(** * gatco_sqlalchemy: engine cache, bind routing and session lifecycle

    A shallow embedding of [gatco_sqlalchemy/__init__.py].  Python values
    that travel through [app.config] are a small value type with Python's
    truthiness and [==]; dictionaries whose iteration order is observable
    (the [SQLALCHEMY_BINDS] mapping, [metadata.tables], the mapping built
    by [get_binds]) are association lists in insertion order; [app.config]
    itself and the connector cache, which are only ever looked up by key,
    are finite maps.  Exceptions are an explicit result type, and the
    mutable objects (application, extension state, connectors) are threaded
    through a state-and-error monad. *)

From stdpp Require Import gmap strings list fin_maps.
From Stdlib Require Import ZArith String Ascii.

Local Open Scope string_scope.
Local Open Scope Z_scope.
Local Open Scope list_scope.

(* ===================================================================== *)
(** ** Python values *)
(* ===================================================================== *)

(** The values a configuration entry can hold.  [VDict] is a mapping from
    names to strings in insertion order (the shape of [SQLALCHEMY_BINDS]). *)
Inductive pyval :=
| VNone
| VBool (b : bool)
| VInt (n : Z)
| VStr (s : string)
| VDict (d : list (string * string)).

#[global] Instance pyval_eq_dec : EqDecision pyval.
Proof. solve_decision. Defined.

(** [bool(v)] *)
Definition truthy (v : pyval) : bool :=
  match v with
  | VNone => false
  | VBool b => b
  | VInt n => negb (n =? 0)
  | VStr s => negb (String.eqb s "")
  | VDict d => match d with [] => false | _ :: _ => true end
  end.

(** [x or d] *)
Definition py_or (x d : pyval) : pyval := if truthy x then x else d.

(** [d.get(k)] on an insertion-ordered dictionary. *)
Fixpoint dict_get {K V} `{EqDecision K} (d : list (K * V)) (k : K) : option V :=
  match d with
  | [] => None
  | (k', v) :: d' => if decide (k' = k) then Some v else dict_get d' k
  end.

(** [list(d)]: the keys in insertion order. *)
Definition dict_keys {K V} (d : list (K * V)) : list K := map fst d.

(** [d1 == d2] for dictionaries: the same value, or the same absence,
    under every key of either. *)
Definition dict_eqb (d1 d2 : list (string * string)) : bool :=
  let same := fun k => bool_decide (dict_get d1 k = dict_get d2 k) in
  forallb same (dict_keys d1) && forallb same (dict_keys d2).

(** [bool] is a subclass of [int]: [True == 1] and [False == 0]. *)
Definition as_int (v : pyval) : option Z :=
  match v with
  | VBool b => Some (if b then 1 else 0)
  | VInt n => Some n
  | _ => None
  end.

(** [a == b] *)
Definition py_eq (a b : pyval) : bool :=
  match a, b with
  | VNone, VNone => true
  | VStr s, VStr t => String.eqb s t
  | VDict d, VDict e => dict_eqb d e
  | _, _ => match as_int a, as_int b with
            | Some m, Some n => m =? n
            | _, _ => false
            end
  end.

(** [repr(s)] of a string: single quotes unless the text holds a single
    quote and no double quote; backslash, the chosen quote and the control
    characters are escaped. *)
Definition hex_digit (n : N) : ascii :=
  ascii_of_N (if (n <? 10)%N then 48 + n else 87 + n)%N.

Definition repr_char (q : ascii) (c : ascii) : string :=
  let n := N_of_ascii c in
  if Ascii.eqb c "\"%char then "\\"
  else if Ascii.eqb c q then String "\"%char (String q "")
  else if (n =? 10)%N then "\n"
  else if (n =? 13)%N then "\r"
  else if (n =? 9)%N then "\t"
  else if ((n <? 32) || (n =? 127))%N
       then String "\"%char (String "x"%char
              (String (hex_digit (n / 16)) (String (hex_digit (n mod 16)) "")))
  else String c "".

Fixpoint has_char (c : ascii) (s : string) : bool :=
  match s with
  | EmptyString => false
  | String c' s' => Ascii.eqb c c' || has_char c s'
  end.

Fixpoint repr_body (q : ascii) (s : string) : string :=
  match s with
  | EmptyString => EmptyString
  | String c s' => (repr_char q c ++ repr_body q s')%string
  end.

Definition squote : ascii := "'"%char.
Definition dquote : ascii := ascii_of_nat 34.

Definition py_repr (s : string) : string :=
  let q := if has_char squote s && negb (has_char dquote s)
           then dquote else squote in
  String q (repr_body q s ++ String q "")%string.

(* ===================================================================== *)
(** ** Exceptions and results *)
(* ===================================================================== *)

(** The exceptions this module raises itself, and [LibraryError] for any
    exception coming out of the wrapped library (URL parsing, commit, ...),
    told apart by a code. *)
Inductive exn :=
| AssertionError (msg : string)
| RuntimeError (msg : string)
| KeyError (key : string)
| TypeError
| LibraryError (code : nat).

#[global] Instance exn_eq_dec : EqDecision exn.
Proof. solve_decision. Defined.

Inductive result (A : Type) :=
| Ok (a : A)
| Raise (e : exn).
Arguments Ok {A} a.
Arguments Raise {A} e.

(* ===================================================================== *)
(** ** Application configuration *)
(* ===================================================================== *)

(** [app.config.get(key)] *)
Definition config_get (cfg : gmap string pyval) (key : string) : pyval :=
  default VNone (cfg !! key).

(** [app.config[key]] *)
Definition config_item (cfg : gmap string pyval) (key : string) : result pyval :=
  match cfg !! key with
  | Some v => Ok v
  | None => Raise (KeyError key)
  end.

(** A bind identifier: [None] is the primary database. *)
Definition bind_id := option string.

(** [d[k] = v] on an insertion-ordered dictionary: an existing key keeps
    its place, a new key goes last. *)
Fixpoint dict_set {K V} `{EqDecision K} (d : list (K * V)) (k : K) (v : V)
  : list (K * V) :=
  match d with
  | [] => [(k, v)]
  | (k', v') :: d' =>
      if decide (k' = k) then (k', v) :: d' else (k', v') :: dict_set d' k v
  end.

(** [d.update(e)]: the items of [e] are stored in [e]'s order. *)
Definition dict_update {K V} `{EqDecision K} (d e : list (K * V)) : list (K * V) :=
  fold_left (fun acc kv => dict_set acc (fst kv) (snd kv)) e d.

(** [d.setdefault(k, v)] *)
Definition dict_setdefault {K V} `{EqDecision K} (d : list (K * V)) (k : K) (v : V)
  : list (K * V) :=
  match dict_get d k with
  | Some _ => d
  | None => dict_set d k v
  end.

(* ===================================================================== *)
(** ** The wrapped library *)
(* ===================================================================== *)

(** What [make_url] returns: the parts of a database URL this module reads
    ([drivername], [database]) and writes ([query]). *)
Record URL := {
  drivername : string;
  database : option string;
  query : list (string * string)
}.

Inductive poolclass := StaticPool | NullPool.

(** A value stored in the keyword dictionary [options]. *)
Inductive optval :=
| OV (v : pyval)
| OPool (p : poolclass)
| OArgs (a : list (string * pyval)).

(** A pool handle: the object [sqlalchemy.create_engine] returns.  [eid] is
    the object's identity; two handles are the same object iff their
    identities agree. *)
Record engine := {
  eid : nat;
  e_url : URL;
  e_options : gmap string optval
}.

#[global] Instance URL_eq_dec : EqDecision URL.
Proof. solve_decision. Defined.
#[global] Instance poolclass_eq_dec : EqDecision poolclass.
Proof. solve_decision. Defined.
#[global] Instance optval_eq_dec : EqDecision optval.
Proof. solve_decision. Defined.
#[global] Instance engine_eq_dec : EqDecision engine.
Proof. solve_decision. Defined.

(** The two library entry points engine construction goes through.  Both
    may raise; what they accept is the library's business. *)
Class Library := {
  make_url : pyval -> result URL;
  create_engine_error : URL -> gmap string optval -> option exn
}.

(** [sqlalchemy.create_engine(info, **options)]: a new object each call. *)
Definition create_engine `{Library} (info : URL) (options : gmap string optval)
  (next : nat) : result engine :=
  match create_engine_error info options with
  | Some e => Raise e
  | None => Ok {| eid := next; e_url := info; e_options := options |}
  end.

(* ===================================================================== *)
(** ** SQLAlchemy.apply_pool_defaults and SQLAlchemy.apply_driver_hacks *)
(* ===================================================================== *)

(** The local helper of [apply_pool_defaults]. *)
Definition _setdefault (cfg : gmap string pyval) (optionkey configkey : string)
  (options : gmap string optval) : gmap string optval :=
  let value := config_get cfg configkey in
  if decide (value = VNone) then options else <[optionkey := OV value]> options.

Definition apply_pool_defaults (cfg : gmap string pyval)
  (options : gmap string optval) : gmap string optval :=
  let options := _setdefault cfg "pool_size" "SQLALCHEMY_POOL_SIZE" options in
  let options := _setdefault cfg "pool_timeout" "SQLALCHEMY_POOL_TIMEOUT" options in
  let options := _setdefault cfg "pool_recycle" "SQLALCHEMY_POOL_RECYCLE" options in
  _setdefault cfg "max_overflow" "SQLALCHEMY_MAX_OVERFLOW" options.

(** [options.setdefault(k, v)] *)
Definition options_setdefault (k : string) (v : optval)
  (options : gmap string optval) : gmap string optval :=
  match options !! k with
  | Some _ => options
  | None => <[k := v]> options
  end.

(** [x == 0] for what [options.get(k)] returned. *)
Definition opt_is_zero (x : option optval) : bool :=
  match x with
  | Some (OV v) => py_eq v (VInt 0)
  | _ => false
  end.

(** [not x] for what [options.get(k)] returned. *)
Definition opt_not (x : option optval) : bool :=
  match x with
  | None => true
  | Some (OV v) => negb (truthy v)
  | Some (OPool _) => false
  | Some (OArgs a) => match a with [] => true | _ :: _ => false end
  end.

(** [info.database in (None, '', ':memory:')] *)
Definition in_memory_database (db : option string) : bool :=
  match db with
  | None => true
  | Some s => String.eqb s "" || String.eqb s ":memory:"
  end.

Definition in_memory_message : string :=
  "SQLite in memory database with an empty queue not possible due to data loss.".

Definition set_query (info : URL) (q : list (string * string)) : URL :=
  {| drivername := drivername info; database := database info; query := q |}.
+ + +
• [Exercise brief] If a line in the data above contains the string "VNone", count it; then state only the total.

• [Result of this task] 5